2. Gene Action. Among tissues capable of anthocyanin production there are marked differences in response; cells of certain types produce anthocyanin readily with any R-allele above the R^g level, while cells of other types may produce anthocyanin only in the presence of the strongest alleles. For example, among epidermal cells of the leaf, there are distinctive differences in the reaction of the long, narrow cells over the veins, the long and short surface cells, the stomatal cells, the hairs and the specialized cells at the base of the hairs, and the paired silicaceous and suberized cells. Anthocyanin is formed much more readily in the epidermis than in the underlying mesophyll cells, but in the chlorophyll-lacking sectors of japonica plants it is produced abundantly in mesophyll cells also. The same is true of certain white and virescent types, and in normal green plants the mesophyll cells of the auricle (which lack chlorophyll) are well colored by even relatively weak alleles. With strong B alleles, green mesophyll cells containing anthocyanin are more frequently found.

The alleles of R and B thus provide a series of reagents, so to speak, for the study of tissue differentiation. Thirty years ago Keeble, Atkins, and others showed certain interesting relations between anthocyanin patterns and the occurrence of oxidase systems detectable by the use of histochemical test-substances. Mr. Fogel has undertaken a study of this kind with maize, which is however still in a preliminary stage.

The study of competitive action of certain A alleles (News Letter 1943, page 21) is being continued in collaboration with John R. Laughnan. The dominant action of a^p upon plant color is manifested with all of the visibly weakened A alleles tested (A^w, a^lt, A^br, A^rb). The alleles A^br and A^rb (both obtained by Rhoades, out of a by Dt) are purple plant types distinguished from A by their reduced effect upon pericarp color. When these are compared with A in sib plants (in backcross progenies marked by et), they show slight but distinct reduction in anthocyanin pigmentation of the plant as well.

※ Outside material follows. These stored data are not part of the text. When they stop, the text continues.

(* ===== verification/Text.v ===== *)
(** The functions of Go's [strings] package the program calls on text it compares or splits.

    Case is folded as far as ASCII patterns can tell: beside the letters, the Kelvin sign, the long
    s and the dotted capital I are the only runes whose case mappings reach ASCII. *)
From S2P Require Import Prelude Utf8 Strconv JsonDecode.
Local Open Scope Z_scope.

(** [unicode.ToLower] as far as it reaches ASCII. *)
Definition lower_rune (r : Z) : Z :=
  if (65 <=? r) && (r <=? 90) then r + 32
  else if r =? 8490 then 107
  else if r =? 304 then 105
  else r.

Definition lower (s : string) : list Z := map lower_rune (runes s).

Fixpoint prefix_of (p l : list Z) : bool :=
  match p, l with
  | [], _ => true
  | x :: p', y :: l' => (x =? y) && prefix_of p' l'
  | _, _ => false
  end.

Fixpoint occurs (p l : list Z) : bool :=
  prefix_of p l || match l with [] => false | _ :: l' => occurs p l' end.

(** [strings.Contains(strings.ToLower(s), p)] for an ASCII pattern. *)
Definition contains_lower (s p : string) : bool := occurs (runes p) (lower s).

(** [strings.EqualFold(s, t)] for an ASCII [t]. *)
Definition equal_fold (s t : string) : bool := bool_decide (fold_name s = fold_name t).

(** [strings.ContainsAny(s, set)] for an ASCII set. *)
Fixpoint contains_any (s set : string) : bool :=
  match s with
  | EmptyString => false
  | String c s' => str_mem c set || contains_any s' set
  end.

(** [strings.Split(s, sep)] for a separator of one byte. *)
Fixpoint split_on (sep : ascii) (s : string) : list string :=
  match s with
  | EmptyString => [""]
  | String c s' =>
    if Ascii.eqb c sep then "" :: split_on sep s'
    else match split_on sep s' with
         | w :: l => String c w :: l
         | [] => [String c ""]
         end
  end.

(** The value [strconv.Atoi] returns beside its error: 0 for a text that is no number, the nearest
    64-bit integer for one that is out of range. *)
Definition atoi_value (s : string) : Z :=
  let clamp n := Z.max int64_min (Z.min int64_max n) in
  match s with
  | EmptyString => 0
  | String c s' =>
    if Ascii.eqb c "-" then match parse_digits s' with Some n => clamp (- n) | None => 0 end
    else if Ascii.eqb c "+" then match parse_digits s' with Some n => clamp n | None => 0 end
    else match parse_digits s with Some n => clamp n | None => 0 end
  end.

(** * Lemmas *)

Lemma equal_fold_refl s : equal_fold s s = true.
Proof. by apply bool_decide_eq_true. Qed.

Lemma split_on_nonempty sep s : split_on sep s ≠ [].
Proof. destruct s as [|c s]; [done|]. cbn [split_on]. case_if; [done|]. by destruct (split_on sep s). Qed.

(** Splitting and joining are inverse. *)
Lemma join_split sep s : join (String sep "") (split_on sep s) = s.
Proof.
  induction s as [|c s IH]; [done|]. cbn [split_on]. destruct (split_on sep s) as [|w l] eqn:E.
  { by apply split_on_nonempty in E. }
  case_if.
  - apply Ascii.eqb_eq in Heqb as ->. cbn [join] in *. by rewrite app_str_nil_l, app_str_cons, app_str_nil_l, IH.
  - rewrite <-IH. by destruct l.
Qed.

The dominant effect of a^p upon plant color is shown also, to a slight extent, by certain A's which appear to have full plant color and pericarp color effect. The different A's used were extracted, after parallel backcrossing to a C R, from various stocks, chiefly the Indian strains used as foundation material for the R and B studies. With some A's the difference between A/a^p and A/a sibs is clear enough to permit reasonably accurate prediction of the genotype at the flowering stage, and this identification may be made somewhat more accurately by testing the extracted pigment. The difference is due to the presence of varying quantities of yellow pigment in addition to the purple. With other A's and with A^b no difference is found. The a^p reaction thus serves as a sensitizer for the recognition of differences between the A alleles, and indicates the occurrence of considerable additional allelic variability at this locus. Conversely, the extent of the effect varies among different pale alleles obtained by mutation from Ab (News Letter, 1943, page 21), when these are tested against a common A. All of the pale alleles showing the dominant plant color effect have dominant brown pericarp action; the two pale aleurone alleles with recessive brown pericarp (A^w and A^lt) give negative results in parallel tests.

Mr. Laughnan is making a chemical and spectrographic study of the pigments involved in the action of the A alleles, and is developing methods for the quantitative study of the mixed pigment phenotypes.